Work task: Write out, word for word, the first line of the data below and every line after it through the one containing "transmit descriptor: [mrp_msg_*]".

━━━

(* ===== verification/MrpPdu.v ===== *)
(** * MRP: the encoding of PDUs (srp/mrp.c, srp/mrp.h)

    Packed events and vector headers, and the construction of a message in a
    transmit descriptor: [mrp_msg_*] and [mrp_vector_*], which write through
    pointers into the data of the descriptor.  A pointer is its offset in that
    data, NULL is [None], and a write outside of the data is a fault. *)

From S2P Require Import Prelude MrpSm.

(** ** Packed events and headers *)

Definition mrp_three_packed_event (event0 event1 event2 : Z) : Z :=
  u8 ((event0 * 6 + event1) * 6 + event2).
Definition mrp_four_packed_event (event0 event1 event2 event3 : Z) : Z :=
  u8 (((event0 * 4 + event1) * 4 + event2) * 4 + event3).

Definition mrp_get_three_packed_event (threepackedevent : Z) : list Z :=
  let e0 := threepackedevent / (6 * 6) in
  let r := u8 (threepackedevent - e0 * (6 * 6)) in
  let e1 := r / 6 in
  let r := u8 (r - e1 * 6) in
  [e0; e1; r].

Definition mrp_get_four_packed_event (fourpackedevent : Z) : list Z :=
  let e0 := fourpackedevent / 64 in
  let r := u8 (fourpackedevent - e0 * 64) in
  let e1 := r / 16 in
  let r := u8 (r - e1 * 16) in
  let e2 := r / 4 in
  let r := u8 (r - e2 * 4) in
  [e0; e1; e2; r].

Definition mrp_vector_header (leave_event_all number_of_values : Z) : Z :=
  htons (u16 (u8 leave_event_all * 8192 + u16 number_of_values)).
(** The leave-all event and the number of values. *)
Definition mrp_get_vector_header (vector_header : Z) : Z * Z :=
  let h := ntohs vector_header in (h / 8192, h mod 8192).

Definition MRP_NULL_LVA_EVENT : Z := 0.
Definition MRP_LVA_EVENT : Z := 1.

(** ** The PDU under construction *)

Record mrp_msg := MrpMsg {
  msg_start : option Z;
  msg_vector_start : Z;
  msg_end : Z;
  msg_end_max : Z;
}.
#[export] Instance eta_mrp_msg : Eta mrp_msg := λ r,
  MrpMsg (msg_start r) (msg_vector_start r) (msg_end r) (msg_end_max r).

Record mrp_vector := MrpVector {
  vec_start : option Z;
  vec_event_start : option Z;
  vec_end : option Z;
  vec_end_max : Z;
  number_of_values : Z;
  leave_all_event : Z;
}.
#[export] Instance eta_mrp_vector : Eta mrp_vector := λ r,
  MrpVector (vec_start r) (vec_event_start r) (vec_end r) (vec_end_max r) (number_of_values r)
    (leave_all_event r).

(** A transmit descriptor: its length and the memory at [NET_DATA_START]. *)
Record net_tx_desc := TxDesc { tx_len : Z; tx_data : list Z }.
#[export] Instance eta_net_tx_desc : Eta net_tx_desc := λ r, TxDesc (tx_len r) (tx_data r).

Record mrp_attribute_mrpdu := Mrpdu {
  desc : option net_tx_desc;
  msg : mrp_msg;
  vector : mrp_vector;
}.
#[export] Instance eta_mrpdu : Eta mrp_attribute_mrpdu := λ r, Mrpdu (desc r) (msg r) (vector r).

(** [os_memset(app->mrpdu, 0, sizeof(app->mrpdu))]. *)
Definition mrpdu_zero : mrp_attribute_mrpdu :=
  Mrpdu None (MrpMsg None 0 0 0) (MrpVector None None None 0 0 0).

Abbreviation PM := (M Empty_set mrp_attribute_mrpdu).

Definition set_msg (f : mrp_msg → mrp_msg) : PM unit := modify (λ d, d <| msg ::= f |>).
Definition set_vector (f : mrp_vector → mrp_vector) : PM unit := modify (λ d, d <| vector ::= f |>).

(** Bytes written at an offset. *)
Definition overwrite (data : list Z) (o : Z) (bs : list Z) : list Z :=
  take (Z.to_nat o) data ++ bs ++ drop (Z.to_nat o + length bs) data.
Definition poke (o : Z) (bs : list Z) : PM unit :=
  let! d := gets desc in
  let! d := deref NullDeref d in
  if (0 <=? o) && (o + Z.of_nat (length bs) <=? Z.of_nat (length (tx_data d))) then
    modify (λ m, m <| desc := Some (d <| tx_data ::= λ l, overwrite l o bs |>) |>)
  else crash OutOfBounds.

(** ** Messages *)

Definition mrp_msg_start (has_attribute_list_length : bool) (buf buf_end attribute_type attribute_length : Z) : PM Z :=
  set_msg (λ m, m <| msg_start := Some buf |> <| msg_vector_start := buf |> <| msg_end := buf |>
                  <| msg_end_max := buf_end - 2 |>);;
  if has_attribute_list_length then
    if buf_end - 2 <? buf + 4 then ret (-1) else
    poke buf [u8 attribute_type; u8 attribute_length; 0; 0];;
    set_msg (λ m, m <| msg_vector_start := buf + 4 |> <| msg_end := buf + 4 |>);;
    ret 0
  else
    if buf_end - 2 <? buf + 2 then ret (-1) else
    poke buf [u8 attribute_type; u8 attribute_length];;
    set_msg (λ m, m <| msg_vector_start := buf + 2 |> <| msg_end := buf + 2 |>);;
    ret 0.

Definition mrp_msg_end (has_attribute_list_length : bool) : PM Z :=
  let! m := gets msg in
  let! start := deref NullDeref (msg_start m) in
  when has_attribute_list_length
    (poke (start + 2) (u16_bytes (htons (u16 (msg_end m - msg_vector_start m)))));;
  poke (msg_end m) [0; 0];;
  set_msg (λ m, m <| msg_end ::= λ e, e + 2 |>);;
  ret (msg_end m + 2 - start).

(** ** Vectors *)

Definition mrp_vector_start (buf buf_end fv_len : Z) : PM Z :=
  set_vector (λ v, v <| vec_start := Some buf |> <| vec_end := Some buf |>
                     <| vec_end_max := buf_end - 2 |>);;
  if buf_end - 2 <? buf + 2 + fv_len then ret (-1) else
  poke (buf + 2) (replicate (Z.to_nat fv_len) 0);;
  poke buf [0; 0];;
  set_vector (λ v, v <| vec_event_start := Some (buf + 2 + fv_len) |>
                     <| vec_end := Some (buf + 2 + fv_len) |>
                     <| number_of_values := 0 |> <| leave_all_event := MRP_NULL_LVA_EVENT |>);;
  ret 0.

Definition mrp_vector_end (final : bool) : PM Z :=
  let! v := gets vector in
  let! start := deref NullDeref (vec_start v) in
  let! end_ := deref NullDeref (vec_end v) in
  when final (poke end_ [0; 0]);;
  let len := (if final then end_ + 2 else end_) - start in
  set_vector (λ v, v <| vec_start := None |> <| vec_event_start := None |> <| vec_end := None |>);;
  ret len.

(** [fv]: the memory of the first value; the copy reads the length of the
    first-value field. *)
Definition mrp_vector_first_value (fv : list Z) : PM unit :=
  let! v := gets vector in
  let! start := deref NullDeref (vec_start v) in
  let! event_start := deref NullDeref (vec_event_start v) in
  let n := Z.to_nat (event_start - (start + 2)) in
  if decide (n ≤ length fv)%nat then poke (start + 2) (take n fv) else crash OutOfBounds.

Definition mrp_vector_leaveall_event (event : Z) : PM unit :=
  set_vector (λ v, v <| leave_all_event := event |>);;
  let! v := gets vector in
  let! start := deref NullDeref (vec_start v) in
  poke start (u16_bytes (mrp_vector_header (leave_all_event v) (number_of_values v))).

(** The part that [mrp_vector_add_event] and [mrp_vector_add_event_four] share:
    room for [new_event_len] bytes of events, and the new header. *)
Definition mrp_vector_reserve (new_number_of_values new_event_len : Z) : PM (option Z) :=
  let! v := gets vector in
  let! event_start := deref NullDeref (vec_event_start v) in
  let! start := deref NullDeref (vec_start v) in
  if vec_end_max v <? event_start + new_event_len then ret None else
  set_vector (λ v, v <| number_of_values := new_number_of_values |>);;
  poke start (u16_bytes (mrp_vector_header (leave_all_event v) new_number_of_values));;
  ret (Some event_start).

Definition mrp_vector_add_event (event : Z) : PM Z :=
  let! v := gets vector in
  let n := u32 (number_of_values v + 1) in
  let new_event_len := (n + 2) / 3 in
  let! r := mrp_vector_reserve n new_event_len in
  match r with
  | None => ret (-1)
  | Some event_start =>
      poke event_start [mrp_three_packed_event event 0 0];;
      set_vector (λ v, v <| vec_end := Some (event_start + new_event_len) |>);;
      ret 0
  end.

Definition mrp_vector_add_event_four (event value : Z) : PM Z :=
  let! v := gets vector in
  let n := u32 (number_of_values v + 1) in
  let new_event_len := (n + 2) / 3 + (n + 3) / 4 in
  let! r := mrp_vector_reserve n new_event_len in
  match r with
  | None => ret (-1)
  | Some event_start =>
      poke event_start [mrp_three_packed_event event 0 0];;
      poke (event_start + 1) [mrp_four_packed_event value 0 0 0];;
      set_vector (λ v, v <| vec_end := Some (event_start + new_event_len) |>);;
      ret 0
  end.

(** The PDU is closed: [mrp_transmit_end] up to the transmission. *)
Definition mrp_pdu_close (has_attribute_list_length : bool) : PM unit :=
  let! v := gets vector in
  match vec_start v with
  | Some _ => let! n := mrp_vector_end true in set_msg (λ m, m <| msg_end ::= λ e, e + n |>)
  | None => ret tt
  end;;
  let! n := mrp_msg_end has_attribute_list_length in
  modify (λ d, d <| desc ::= fmap (λ t : net_tx_desc, t <| tx_len ::= λ l, l + n |>) |>).

(** ** Laws of the encoding *)

Lemma three_packed_roundtrip a b c :
  0 ≤ a < 6 → 0 ≤ b < 6 → 0 ≤ c < 6 →
  mrp_get_three_packed_event (mrp_three_packed_event a b c) = [a; b; c].
Proof.
  intros. unfold mrp_three_packed_event. rewrite (u8_small ((a * 6 + b) * 6 + c)) by lia.
  unfold mrp_get_three_packed_event.
  replace (((a * 6 + b) * 6 + c) / (6 * 6)) with a by (Z.div_mod_to_equations; lia).
  rewrite (u8_small (_ - a * (6 * 6))) by lia.
  replace (((a * 6 + b) * 6 + c - a * (6 * 6)) / 6) with b by (Z.div_mod_to_equations; lia).
  rewrite u8_small by lia. repeat f_equal. lia.
Qed.

Lemma four_packed_roundtrip a b c d :
  0 ≤ a < 4 → 0 ≤ b < 4 → 0 ≤ c < 4 → 0 ≤ d < 4 →
  mrp_get_four_packed_event (mrp_four_packed_event a b c d) = [a; b; c; d].
Proof.
  intros. unfold mrp_four_packed_event. rewrite (u8_small (((a * 4 + b) * 4 + c) * 4 + d)) by lia.
  unfold mrp_get_four_packed_event.
  replace ((((a * 4 + b) * 4 + c) * 4 + d) / 64) with a by (Z.div_mod_to_equations; lia).
  rewrite (u8_small (_ - a * 64)) by lia.
  replace ((((a * 4 + b) * 4 + c) * 4 + d - a * 64) / 16) with b by (Z.div_mod_to_equations; lia).
  rewrite (u8_small (_ - b * 16)) by lia.
  replace ((((a * 4 + b) * 4 + c) * 4 + d - a * 64 - b * 16) / 4) with c by (Z.div_mod_to_equations; lia).
  rewrite u8_small by lia. repeat f_equal. lia.
Qed.

Lemma vector_header_range lva n : 0 ≤ lva < 8 → 0 ≤ n < 8192 → 0 ≤ mrp_vector_header lva n < 65536.
Proof. intros. apply htons_range. apply u16_range. Qed.

Lemma vector_header_roundtrip lva n :
  0 ≤ lva < 8 → 0 ≤ n < 8192 → mrp_get_vector_header (mrp_vector_header lva n) = (lva, n).
Proof.
  intros. unfold mrp_get_vector_header, mrp_vector_header, ntohs.
  rewrite (u8_small lva), (u16_small n) by lia. rewrite u16_small by lia.
  rewrite htons_involutive by lia. f_equal; Z.div_mod_to_equations; lia.
Qed.

(** The packed events and vector headers that a station decodes are those
    its peer encoded: three attribute events below 6, four declaration types,
    the leave-all event and the number of values. *)
Theorem packed_roundtrip :
  (∀ a b c, 0 ≤ a < 6 → 0 ≤ b < 6 → 0 ≤ c < 6 →
     mrp_get_three_packed_event (mrp_three_packed_event a b c) = [a; b; c]) ∧
  (∀ a b c d, 0 ≤ a < 4 → 0 ≤ b < 4 → 0 ≤ c < 4 → 0 ≤ d < 4 →
     mrp_get_four_packed_event (mrp_four_packed_event a b c d) = [a; b; c; d]) ∧
  (∀ lva n, 0 ≤ lva < 8 → 0 ≤ n < 8192 →
     mrp_get_vector_header (mrp_vector_header lva n) = (lva, n)).
Proof.
  split; [exact three_packed_roundtrip|]. split; [exact four_packed_roundtrip|].
  exact vector_header_roundtrip.
Qed.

━━━

Answer box:
(* ===== verification/MrpPdu.v ===== *)
(** * MRP: the encoding of PDUs (srp/mrp.c, srp/mrp.h)

    Packed events and vector headers, and the construction of a message in a
    transmit descriptor: [mrp_msg_*] and [mrp_vector_*], which write through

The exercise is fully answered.